Material provided>
- - - - - - -

(** ** Streams *)

Record stream := mk_stream { bytes : list Z; pos : nat }.
#[global] Instance eta_stream : Eta stream := λ f, mk_stream (bytes f) (pos f).

(** [fread(buf, 1, n, fd)]: what was read, and the stream behind it *)
Definition fread (n : nat) (f : stream) : list Z * stream :=
  let l := take n (drop (pos f) (bytes f)) in
  (l, f <| pos := (pos f + length l)%nat |>).
(** [fseek(fd, n, SEEK_CUR)], [fseek(fd, n, SEEK_SET)]; a stream may be set behind
    its end. *)
Definition fseek_cur (n : nat) (f : stream) : stream := f <| pos ::= Nat.add n |>.
Definition fseek_set (n : nat) (f : stream) : stream := f <| pos := n |>.
Definition rewind (f : stream) : stream := f <| pos := 0%nat |>.

(** Little-endian objects of a list of bytes *)
Fixpoint le_word (n : nat) (l : list Z) : Z :=
  match n, l with
  | S n, b :: l => u8 b + 256 * le_word n l
  | _, _ => 0
  end.
Definition le_at (i n : nat) (l : list Z) : Z := le_word n (drop i l).

(** Memory that is not initialised, [l] read into its start *)
Definition read_into (l : list Z) (m : Z → Z) : Z → Z :=
  λ o, if (0 <=? o) && (o <? Z.of_nat (length l)) then default 0 (l !! Z.to_nat o) else m o.

(** ** Headers *)

Definition PCAP_MAGIC_NUMBER := 0xa1b2c3d4.
Definition BIG_ENDIAN := 4321.
Definition LITTLE_ENDIAN := 1234.
Definition sizeof_pcap_hdr := 24%nat.
Definition sizeof_pcaprec_hdr := 16%nat.

Record pcap_hdr_t := mk_hdr {
  magic_number : Z; version_major : Z; version_minor : Z; thiszone : Z; sigfigs : Z; snaplen : Z;
  network : Z }.
Definition hdr_of (l : list Z) : pcap_hdr_t :=
  mk_hdr (le_at 0 4 l) (le_at 4 2 l) (le_at 6 2 l) (s32 (le_at 8 4 l)) (le_at 12 4 l) (le_at 16 4 l) (le_at 20 4 l).

Record pcaprec_hdr_t := mk_rec_hdr { ts_sec : Z; ts_usec : Z; incl_len : Z; orig_len : Z }.
#[global] Instance eta_rec_hdr : Eta pcaprec_hdr_t := λ h,
  mk_rec_hdr (ts_sec h) (ts_usec h) (incl_len h) (orig_len h).
Definition rec_hdr_of (l : list Z) : pcaprec_hdr_t :=
  mk_rec_hdr (le_at 0 4 l) (le_at 4 4 l) (le_at 8 4 l) (le_at 12 4 l).
(* ===== verification/GapBuf.v ===== *)
(** * The line editor's gap buffer

    [lib/cli/cli_gapbuf.h] and [lib/cli/cli_gapbuf.c]: the command line's text
    is kept in one block with a hole in it, so that typing at a place does not
    move the rest; and the keys of [lib/cli/cli_vt100.c] that edit it.  The
    pointers of [struct gapbuf] are offsets from [buf], so that [realloc] moves
    none of them; [size] is what the block was allocated with.  An allocation
    that fails ends the program and is not modelled.  The specification is a
    text with a cursor in it, as the two lists before and after the cursor. *)
From S2P Require Import Prelude Mem.

Definition GB_DEFAULT_GAP_SIZE := 8.

Record gapbuf := mk_gapbuf {
  size : Z; ebuf : Z; point : Z; gap : Z; egap : Z; data : mem }.
#[global] Instance eta_gapbuf : Eta gapbuf := λ gb,
  mk_gapbuf (size gb) (ebuf gb) (point gb) (gap gb) (egap gb) (data gb).

(** ** Sizes *)
Definition gb_buf_size (gb : gapbuf) : Z := u32 (ebuf gb).
Definition gb_gap_size (gb : gapbuf) : Z := u32 (egap gb - gap gb).
Definition gb_data_size (gb : gapbuf) : Z := u32 (ebuf gb - (egap gb - gap gb)).

(** ** Creating and resetting *)
Definition gb_reset_buf (gb : gapbuf) : gapbuf :=
  let n := swrap 32 (gb_buf_size gb) in
  gb <| data ::= λ m, memset m 0 32 n |> <| point := 0 |> <| gap := 0 |> <| egap := n |> <| ebuf := n |>.

Definition gb_init_buf (n : Z) (gb : gapbuf) : gapbuf :=
  gb_reset_buf (gb <| size := n |> <| ebuf := n |>).

(** [m] is what the new block contains. *)
Definition gb_create (m : mem) : gapbuf :=
  gb_init_buf GB_DEFAULT_GAP_SIZE (mk_gapbuf 0 0 0 0 0 m).

(** The bytes written to [dst] *)
Definition gb_copy_to_buf (gb : gapbuf) (n : Z) : list Z :=
  let n := Z.min n (gb_data_size gb) in
  (if n =? 0 then []
   else read_bytes (data gb) 0 (Z.to_nat (gap gb)) ++
        read_bytes (data gb) (egap gb) (Z.to_nat (ebuf gb - egap gb))) ++ [0].

(** ** The point *)
Definition gb_point_at_start (gb : gapbuf) : bool := point gb =? 0.
Definition gb_point_at_end (gb : gapbuf) : bool := ebuf gb =? point gb.

Definition gb_set_point (idx : Z) (gb : gapbuf) : gapbuf :=
  if idx =? -1 then gb <| point := ebuf gb |>
  else
    let gb := gb <| point := idx |> in
    if gap gb <? point gb then gb <| point ::= λ p, p + (egap gb - gap gb) |> else gb.

Definition gb_point_offset (gb : gapbuf) : Z :=
  if egap gb <? point gb then point gb - (egap gb - gap gb) else point gb.

Definition gb_eof (gb : gapbuf) : bool :=
  if point gb =? gap gb then egap gb =? ebuf gb else point gb =? ebuf gb.

Definition gb_move_right (gb : gapbuf) : gapbuf :=
  let gb := if point gb =? gap gb then gb <| point := egap gb |> else gb in
  gb <| point ::= λ p, if ebuf gb <? p + 1 then ebuf gb else p + 1 |>.

Definition gb_move_left (gb : gapbuf) : gapbuf :=
  let gb := if point gb =? egap gb then gb <| point := gap gb |> else gb in
  gb <| point ::= λ p, if p - 1 <? 0 then 0 else p - 1 |>.

(** ** The gap *)
Definition gb_move_gap_to_point (gb : gapbuf) : gapbuf :=
  if point gb =? gap gb then gb
  else if point gb =? egap gb then gb <| point := gap gb |>
  else if point gb <? gap gb then
    let cnt := gap gb - point gb in
    let gb := gb <| data ::= λ m, memcpy m (egap gb - cnt) (point gb) cnt |> in
    let gb := gb <| egap ::= λ e, e - cnt |> in
    gb <| gap := point gb |>
  else if egap gb <? point gb then
    let cnt := point gb - egap gb in
    let gb := gb <| data ::= λ m, memcpy m (gap gb) (egap gb) cnt |> in
    let gb := gb <| gap ::= λ g, g + cnt |> in
    let gb := gb <| egap := point gb |> in
    gb <| point := gap gb |>
  else
    let cnt := point gb - gap gb in
    let gb := gb <| data ::= λ m, memcpy m (gap gb) (egap gb) cnt |> in
    let gb := gb <| egap ::= λ e, e + cnt |> in
    let gb := gb <| gap ::= λ g, g + cnt |> in
    gb <| point := gap gb |>.

Definition gb_expand_buf (more : Z) (gb : gapbuf) : gapbuf :=
  if gb_buf_size gb <? ebuf gb + more
  then gb <| size := u32 (ebuf gb + more + GB_DEFAULT_GAP_SIZE) |> else gb.

Definition gb_expand_gap (n : Z) (gb : gapbuf) : gapbuf :=
  if gb_gap_size gb <? n then
    let n := u32 (n + GB_DEFAULT_GAP_SIZE) in
    let gb := gb_expand_buf n gb in
    let gb := gb <| data ::= λ m, memcpy m (egap gb + n) (egap gb) (ebuf gb - egap gb) |> in
    gb <| egap ::= λ e, e + n |> <| ebuf ::= λ e, e + n |>
  else gb.

(** ** Reading and writing at the point *)
Definition gb_get (gb : gapbuf) : Z * gapbuf :=
  let gb := if point gb =? gap gb then gb <| point := egap gb |> else gb in
  (ld8 (data gb) (point gb), gb).

Definition gb_get_prev (gb : gapbuf) : Z * gapbuf :=
  let gb := if point gb =? egap gb then gb <| point := gap gb |> else gb in
  (if point gb =? 0 then (if point gb =? gap gb then 0 else ld8 (data gb) (point gb))
   else ld8 (data gb) (point gb - 1), gb).

Definition gb_get_next (gb : gapbuf) : Z * gapbuf :=
  let gb := if point gb =? gap gb then gb <| point := egap gb |> else gb in
  (if point gb =? ebuf gb then ld8 (data gb) (point gb) else ld8 (data gb) (point gb + 1), gb).

Definition gb_put (c : Z) (gb : gapbuf) : gapbuf :=
  let gb := if point gb =? gap gb then gb <| point := egap gb |> else gb in
  let gb := if point gb =? ebuf gb
            then let gb := gb_expand_buf 1 gb in gb <| ebuf ::= λ e, e + 1 |> else gb in
  gb <| data ::= λ m, st8 m (point gb) c |>.

Definition gb_getc_prev (gb : gapbuf) : Z * gapbuf :=
  let gb := if point gb =? egap gb then gb <| point := gap gb |> else gb in
  let gb := gb <| point ::= λ p, p - 1 |> in
  (ld8 (data gb) (point gb), gb).

Definition gb_getc (gb : gapbuf) : Z * gapbuf :=
  if point gb =? gap gb then (ld8 (data gb) (egap gb), gb <| point := egap gb + 1 |>)
  else (ld8 (data gb) (point gb), gb <| point ::= λ p, p + 1 |>).

Definition gb_putc (c : Z) (gb : gapbuf) : gapbuf :=
  let gb := gb_move_gap_to_point gb in
  let gb := if point gb =? ebuf gb
            then let gb := gb_expand_buf 1 gb in gb <| ebuf ::= λ e, e + 1 |> else gb in
  let gb := gb <| data ::= λ m, st8 m (gap gb) c |> <| gap ::= λ g, g + 1 |> in
  gb <| point ::= λ p, p + 1 |>.

Definition gb_insert (c : Z) (gb : gapbuf) : gapbuf :=
  let gb := if negb (point gb =? gap gb) then gb_move_gap_to_point gb else gb in
  let gb := if gap gb =? egap gb then gb_expand_gap 1 gb else gb in
  gb_putc c gb.

Definition gb_del (cnt : Z) (gb : gapbuf) : gapbuf :=
  let gb := if negb (point gb =? gap gb) then gb_move_gap_to_point gb else gb in
  gb <| egap ::= λ e, e + cnt |>.

(** [str] is the string to insert, the length given or found by [strlen]. *)
Definition gb_str_insert (str : list Z) (gb : gapbuf) : Z * gapbuf :=
  let n := Z.of_nat (length str) in
  if n =? 0 then (0, gb)
  else
    let gb := gb_move_gap_to_point gb in
    let gb := if gb_gap_size gb <? n then gb_expand_gap n gb else gb in
    (n, fold_left (λ gb c, gb_putc c gb) str gb).

Definition gb_right_data_size (gb : gapbuf) : Z :=
  if gb_eof gb then 0 else u32 (ebuf gb - egap gb).

(** ** Keys *)
Definition handle_input_display (c : Z) (gb : gapbuf) : gapbuf :=
  if (32 <=? c) && (c <=? 126) then gb_insert c gb else gb.

Definition key_right_arr (gb : gapbuf) : gapbuf :=
  if negb (gb_eof gb) then gb_move_right gb else gb.
Definition key_left_arr (gb : gapbuf) : gapbuf :=
  if negb (gb_point_at_start gb) then gb_move_left gb else gb.
Definition key_backspace (gb : gapbuf) : gapbuf :=
  if negb (gb_point_at_start gb) then gb_del 1 (gb_move_left gb) else gb.
Definition key_ctrl_a (gb : gapbuf) : gapbuf := gb_set_point 0 gb.
Definition key_ctrl_e (gb : gapbuf) : gapbuf := gb_set_point (-1) gb.
(** The text is deleted to its end; the copy kept for [key_ctrl_y] is a
    [strndup] that may take one byte more. *)
Definition key_ctrl_k (gb : gapbuf) : gapbuf :=
  let gb := gb_move_gap_to_point gb in gb_del (gb_right_data_size gb) gb.
Definition key_ctrl_c (gb : gapbuf) : gapbuf := gb_reset_buf gb.
(** A line of the history *)
Definition key_up_arr (line : list Z) (gb : gapbuf) : gapbuf :=
  let '(n, gb) := gb_str_insert line (gb_reset_buf gb) in gb_set_point n gb.

(** [do { ... } while] and [while] *)
Fixpoint key_word_left (fuel : nat) (gb : gapbuf) : option gapbuf :=
  match fuel with
  | O => None
  | S fuel =>
      let gb := key_left_arr gb in
      let '(c, gb) := gb_get_prev gb in
      if c =? 32 then Some gb
      else if negb (gb_point_at_start gb) then key_word_left fuel gb else Some gb
  end.

Fixpoint key_word_right (fuel : nat) (gb : gapbuf) : option gapbuf :=
  match fuel with
  | O => None
  | S fuel =>
      if gb_point_at_end gb then Some gb
      else
        let gb := key_right_arr gb in
        let '(c, gb) := gb_get gb in
        if c =? 32 then Some gb else key_word_right fuel gb
  end.

(** [kill] is what [key_ctrl_k] has kept. *)
Definition key_ctrl_y (kill : list Z) (gb : gapbuf) : gapbuf := snd (gb_str_insert kill gb).

(** ** The specification: a text with a cursor *)

Definition zipper : Type := list Z * list Z.
Definition split_at (t : list Z) (k : nat) : zipper := (take k t, drop k t).

(** Texts longer than this are outside the specification: the sizes are
    32-bit and the buffer may be twice as long as its text. *)
Definition LIMIT := 2 ^ 28.

Inductive op :=
| OInsert (c : Z) | OStr (s : list Z) | ODel (n : Z) | OKill
| OLeft | ORight | OSet (i : Z) | OEnd | OReset
| OGet | OGetc | OPrev | OCopy | OSize | OEof.

(** What an operation returns and the text after it; [None] where the
    operation may not be used: deleting more than there is, reading the
    character behind the last or before the first. *)
Definition spec_step (o : op) (z : zipper) : option (list Z * zipper) :=
  let '(l, r) := z in
  let t := l ++ r in
  match o with
  | OInsert c => if Z.of_nat (length t) + 1 <=? LIMIT then Some ([], (l ++ [u8 c], r)) else None
  | OStr s => if Z.of_nat (length t) + Z.of_nat (length s) <=? LIMIT
              then Some ([Z.of_nat (length s)], (l ++ (wrap 8 <$> s), r)) else None
  | ODel n => if (0 <=? n) && (n <=? Z.of_nat (length r))
              then Some ([], (l, drop (Z.to_nat n) r)) else None
  | OKill => Some ([], (l, []))
  | OLeft => Some ([], split_at t (pred (length l)))
  | ORight => Some ([], split_at t (S (length l)))
  | OSet i => if (0 <=? i) && (i <=? Z.of_nat (length t))
              then Some ([], split_at t (Z.to_nat i)) else None
  | OEnd => Some ([], (t, []))
  | OReset => Some ([], ([], []))
  | OGet => match r with c :: _ => Some ([c], z) | [] => None end
  | OGetc => match r with c :: r => Some ([c], (l ++ [c], r)) | [] => None end
  | OPrev => match last l with Some c => Some ([c], z) | None => None end
  | OCopy => Some (t ++ [0], z)
  | OSize => Some ([Z.of_nat (length t)], z)
  | OEof => Some ([match r with [] => 1 | _ => 0 end], z)
  end.

(** The operations of the gap buffer *)
Definition gb_step (o : op) (gb : gapbuf) : list Z * gapbuf :=
  match o with
  | OInsert c => ([], gb_insert c gb)
  | OStr s => let '(n, gb) := gb_str_insert s gb in ([n], gb)
  | ODel n => ([], gb_del n gb)
  | OKill => ([], key_ctrl_k gb)
  | OLeft => ([], gb_move_left gb)
  | ORight => ([], gb_move_right gb)
  | OSet i => ([], gb_set_point i gb)
  | OEnd => ([], gb_set_point (-1) gb)
  | OReset => ([], gb_reset_buf gb)
  | OGet => let '(c, gb) := gb_get gb in ([c], gb)
  | OGetc => let '(c, gb) := gb_getc gb in ([c], gb)
  | OPrev => let '(c, gb) := gb_get_prev gb in ([c], gb)
  | OCopy => (gb_copy_to_buf gb (gb_data_size gb), gb)
  | OSize => ([gb_data_size gb], gb)
  | OEof => ([if gb_eof gb then 1 else 0], gb)
  end.

Fixpoint spec_run (os : list op) (z : zipper) : option (list (list Z) * zipper) :=
  match os with
  | [] => Some ([], z)
  | o :: os =>
      '(x, z) ← spec_step o z; '(xs, z) ← spec_run os z; Some (x :: xs, z)
  end.

Fixpoint gb_run (os : list op) (gb : gapbuf) : list (list Z) * gapbuf :=
  match os with
  | [] => ([], gb)
  | o :: os =>
      let '(x, gb) := gb_step o gb in
      let '(xs, gb) := gb_run os gb in (x :: xs, gb)
  end.
(* ===== verification/PortList.v ===== *)
(** * Port lists

    [lib/utils/portlist.c]: the lists of ports ("0,2-5,all") with which every
    command says which ports it is for.  A list is a 64-bit map; the parsers
    change it only when they succeed. *)
From Stdlib Require Import Ascii String.
From S2P Require Import Prelude Mem RandomBits Inet Strings.

(** The parsers return the status and the value of the caller's variable. *)
Definition portmask_parse (s : list Z) (portmask : Z) : Z * Z :=
  let '(pm, rest, _) := strtoul 16 s in
  match s, rest with
  | _ :: _, [] => if pm =? 0 then (-1, portmask) else (0, pm)
  | _, _ => (-1, portmask)
  end.

(** The body runs before the test; [fuel] is the number of bits left. *)
Fixpoint set_portlist_bits (fuel : nat) (low high map : Z) : Z :=
  match fuel with
  | O => map
  | S fuel =>
      let map := Z.lor map (Z.shiftl 1 low) in
      let low := low + 1 in
      if low <=? high then set_portlist_bits fuel low high map else map
  end.

Definition MAX_SPLIT := 64%nat.

(** The bounds of an entry, [N] or [N-M] *)
Definition entry_bounds (e : list Z) : Z * Z :=
  let '(a, b) := span (λ c, c =? 45) e in
  match b with
  | [] => let ps := fst (fst (strtoul 10 e)) in (ps, ps)
  | _ :: p => (fst (fst (strtoul 10 a)), fst (fst (strtoul 10 p)))
  end.

Fixpoint portlist_entries (es : list (list Z)) (map : Z) : option Z :=
  match es with
  | [] => Some map
  | e :: es =>
      let '(ps, pe) := entry_bounds e in
      if (pe <? ps) || (64 <=? pe) then None
      else portlist_entries es (set_portlist_bits 64 ps pe map)
  end.

Fixpoint all_bits (n : nat) (i m : Z) : Z :=
  match n with O => m | S n => all_bits n (i + 1) (Z.lor m (Z.shiftl 1 i)) end.

Definition portlist_parse (s : list Z) (portlist : Z) : Z * Z :=
  match s with
  | [] => (-1, portlist)
  | _ =>
      if pg_strmatch s (str "all") then (0, all_bits 64 0 portlist)
      else
        match pg_strtok MAX_SPLIT s (str ",") with
        | [] => (0, portlist)
        | es => match portlist_entries es 0 with
                | None => (-1, portlist)
                | Some map => (0, map)
                end
        end
  end.

(** ** Printing

    [buf] is what the buffer of [len] bytes holds up to its zero byte; [k] is
    where the next piece goes, the length [snprintf] would have needed. *)
Definition RTE_MAX_ETHPORTS := 32.

Fixpoint print_ports (n : nat) (i portlist len k : Z) (buf : list Z) : Z * list Z :=
  match n with
  | O => (k, buf)
  | S n =>
      if k <? len then
        if Z.testbit portlist i then
          let piece := show i ++ str ", " in
          print_ports n (i + 1) portlist len (k + Z.of_nat (length piece))
            (buf ++ take (Z.to_nat (len - k - 1)) piece)
        else print_ports n (i + 1) portlist len k buf
      else (k, buf)
  end.
Lemma connect_spec pid lid typ l l' :
  l2p_connect pid lid typ l = Some l' →
  assigned (tst_bits typ RX_TYPE) pid lid (rx_view l) (rx_view l') ∧
  assigned (tst_bits typ TX_TYPE) pid lid (tx_view l) (tx_view l') ∧
  (∀ x, get_type l' x = if x =? lid then typ else get_type l x) ∧
  (∀ p, lids (ports l' p) = if p =? pid then lids (ports l p) ++ [lid] else lids (ports l p)) ∧
  Z.of_nat (length (lids (ports l pid))) < RTE_MAX_LCORE.
Proof.
  unfold l2p_connect. set (l0 := upd_lobj lid _ l). intros E.
  assert (same_view (rx_view l) (rx_view l0) ∧ same_view (tx_view l) (tx_view l0) ∧
          (∀ x, get_type l0 x = if x =? lid then typ else get_type l x) ∧
          (∀ p, lids (ports l0 p) = lids (ports l p))) as (R0 & T0 & Y0 & L0).
  { subst l0. split_and!; try split; try split; case_at. }
  clearbody l0.
  assert (∃ l1, (if tst_bits typ RX_TYPE then connect_rx pid lid l0 else Some l0) = Some l1 ∧
    assigned (tst_bits typ RX_TYPE) pid lid (rx_view l0) (rx_view l1) ∧ same_view (tx_view l0) (tx_view l1) ∧
    (∀ x, get_type l1 x = get_type l0 x) ∧ (∀ p, lids (ports l1 p) = lids (ports l0 p)))
    as (l1 & E1 & R1 & T1 & Y1 & L1).
  { destruct (tst_bits typ RX_TYPE); [|exists l0; split_and!; try done; by apply assigned_false].
    destruct (connect_rx pid lid l0) as [l1|] eqn:E1; [|done]. exists l1. split; [done|]. by apply connect_rx_spec. }
  rewrite E1 in E. cbn [mbind option_bind] in E.
  assert (∃ l2, (if tst_bits typ TX_TYPE then connect_tx pid lid l1 else Some l1) = Some l2 ∧
    assigned (tst_bits typ TX_TYPE) pid lid (tx_view l1) (tx_view l2) ∧ same_view (rx_view l1) (rx_view l2) ∧
    (∀ x, get_type l2 x = get_type l1 x) ∧ (∀ p, lids (ports l2 p) = lids (ports l1 p)))
    as (l2 & E2 & T2 & R2 & Y2 & L2).
  { destruct (tst_bits typ TX_TYPE); [|exists l1; split_and!; try done; by apply assigned_false].
    destruct (connect_tx pid lid l1) as [l2|] eqn:E2; [|done]. exists l2. split; [done|]. by apply connect_tx_spec. }
  rewrite E2 in E. cbn [mbind option_bind] in E.
  destruct (Z.leb_spec RTE_MAX_LCORE (Z.of_nat (length (lids (ports l2 pid))))) as [|Hl]; [done|].
  injection E as <-.
  assert (∀ p, lids (ports l2 p) = lids (ports l p)) as Ll by (intros p; by rewrite L2, L1, L0).
  split_and!.
  - apply (assigned_same _ _ _ _ (rx_view l0) (rx_view l2)); [done| |split_and!; case_at].
    destruct R2 as (A & B & C). destruct R1 as [A1 B1 C1].
    split; intros; rewrite ?A, ?B, ?C; auto.
  - apply (assigned_same _ _ _ _ (tx_view l1) (tx_view l2)); [|done|split_and!; case_at].
    destruct T0 as (A & B & C). destruct T1 as (A1 & B1 & C1).
    split_and!; intros; rewrite ?A1, ?B1, ?C1; auto.
  - intros x. change (get_type l2 x = if x =? lid then typ else get_type l x). by rewrite Y2, Y1, Y0.
  - intros p. cbn. unfold set_at. destruct (Z.eqb_spec p pid) as [->|]; cbn; by rewrite Ll.
  - by rewrite <-Ll.
Qed.

(** ** Queues are not shared *)

(** [nl] bounds the number of queues of a port. *)
Record exclusive (v : qview) (nl : Z → Z) : Prop := mk_exclusive {
  ex_bound lid pid : pid ∈ v_pids v lid → 0 ≤ v_qid v lid pid < v_cnt v pid;
  ex_distinct lid lid' pid :
    pid ∈ v_pids v lid → pid ∈ v_pids v lid' → v_qid v lid pid = v_qid v lid' pid → lid = lid';
  ex_cnt pid : 0 ≤ v_cnt v pid ≤ nl pid }.

Definition queues_ok (l : l2p_t) : Prop :=
  exclusive (rx_view l) (get_port_nb_lids l) ∧ exclusive (tx_view l) (get_port_nb_lids l).

Lemma exclusive_assigned b pid lid v v' nl nl' :
  exclusive v nl → assigned b pid lid v v' → nl pid < RTE_MAX_LCORE → (∀ p, nl p ≤ nl' p) →
  nl pid + 1 ≤ nl' pid → exclusive v' nl'.
Proof.
  intros [Hb Hd Hc] [A1 A2 A3] Hn Hle Hpid. unfold RTE_MAX_LCORE in Hn. destruct b; cbn [andb] in *.
  - assert (v_cnt v' pid = v_cnt v pid + 1) as Ecnt.
    { rewrite A3, Z.eqb_refl. apply wrap_small. pose proof (Hc pid). unfold in_word. lia. }
    assert (∀ x p, p ∈ v_pids v' x → (x = lid ∧ p = pid ∧ v_qid v' x p = v_cnt v pid) ∨
                   (p ∈ v_pids v x ∧ ¬ (x = lid ∧ p = pid) ∧ v_qid v' x p = v_qid v x p)) as Hin.
    { intros x p. rewrite A1, A2. destruct (Z.eqb_spec x lid) as [->|N]; cbn [andb].
      - rewrite elem_of_app, list_elem_of_singleton. destruct (Z.eqb_spec p pid) as [->|N].
        + intros _. by left.
        + intros [H|H]; [right; split_and!; tauto|done].
      - intros H. right. split_and!; tauto. }
    assert (∀ p, v_cnt v p ≤ v_cnt v' p) as Hmono.
    { intros p. destruct (decide (p = pid)) as [->|N]; [lia|]. rewrite A3. by destruct (Z.eqb_spec p pid). }
    split.
    + intros x p H. apply Hin in H as [(-> & -> & ->)|(H & _ & ->)]; [specialize (Hc pid); lia|].
      pose proof (Hb x p H). specialize (Hmono p). lia.
    + intros x y p Hx Hy. apply Hin in Hx as [(-> & -> & ->)|(Hx & Nx & ->)];
        apply Hin in Hy as [(-> & E & ->)|(Hy & Ny & ->)]; intros Eq; try done.
      * specialize (Hb y pid Hy). lia.
      * subst p. specialize (Hb x pid Hx). lia.
      * by eapply Hd.
    + intros p. rewrite A3. destruct (Z.eqb_spec p pid) as [->|N].
      * rewrite A3, Z.eqb_refl in Ecnt. specialize (Hc pid). lia.
      * specialize (Hc p). specialize (Hle p). lia.
  - split; intros *; rewrite ?A1, ?A2, ?A3; eauto. specialize (Hc pid0). specialize (Hle pid0). lia.
Qed.

Lemma connect_queues_ok pid lid typ l l' :
  queues_ok l → l2p_connect pid lid typ l = Some l' → queues_ok l'.
Proof.
  intros [Hr Ht] E. destruct (connect_spec _ _ _ _ _ E) as (Ar & At & _ & Hl & Hn).
  assert (∀ p, get_port_nb_lids l p ≤ get_port_nb_lids l' p) as Hle.
  { intros p. unfold get_port_nb_lids. rewrite Hl. destruct (p =? pid); [rewrite length_app|]; lia. }
  assert (get_port_nb_lids l pid + 1 ≤ get_port_nb_lids l' pid) as Hp.
  { unfold get_port_nb_lids. rewrite Hl, Z.eqb_refl, length_app. cbn. lia. }
  split.
  - by apply (exclusive_assigned _ pid lid _ _ _ _ Hr Ar).
  - by apply (exclusive_assigned _ pid lid _ _ _ _ Ht At).
Qed.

- - - - - - -

What you should do>
Show every line of the listing that includes the word "exists".

Output below>
  { destruct (tst_bits typ RX_TYPE); [|exists l0; split_and!; try done; by apply assigned_false].
    destruct (connect_rx pid lid l0) as [l1|] eqn:E1; [|done]. exists l1. split; [done|]. by apply connect_rx_spec. }
  { destruct (tst_bits typ TX_TYPE); [|exists l1; split_and!; try done; by apply assigned_false].
    destruct (connect_tx pid lid l1) as [l2|] eqn:E2; [|done]. exists l2. split; [done|]. by apply connect_tx_spec. }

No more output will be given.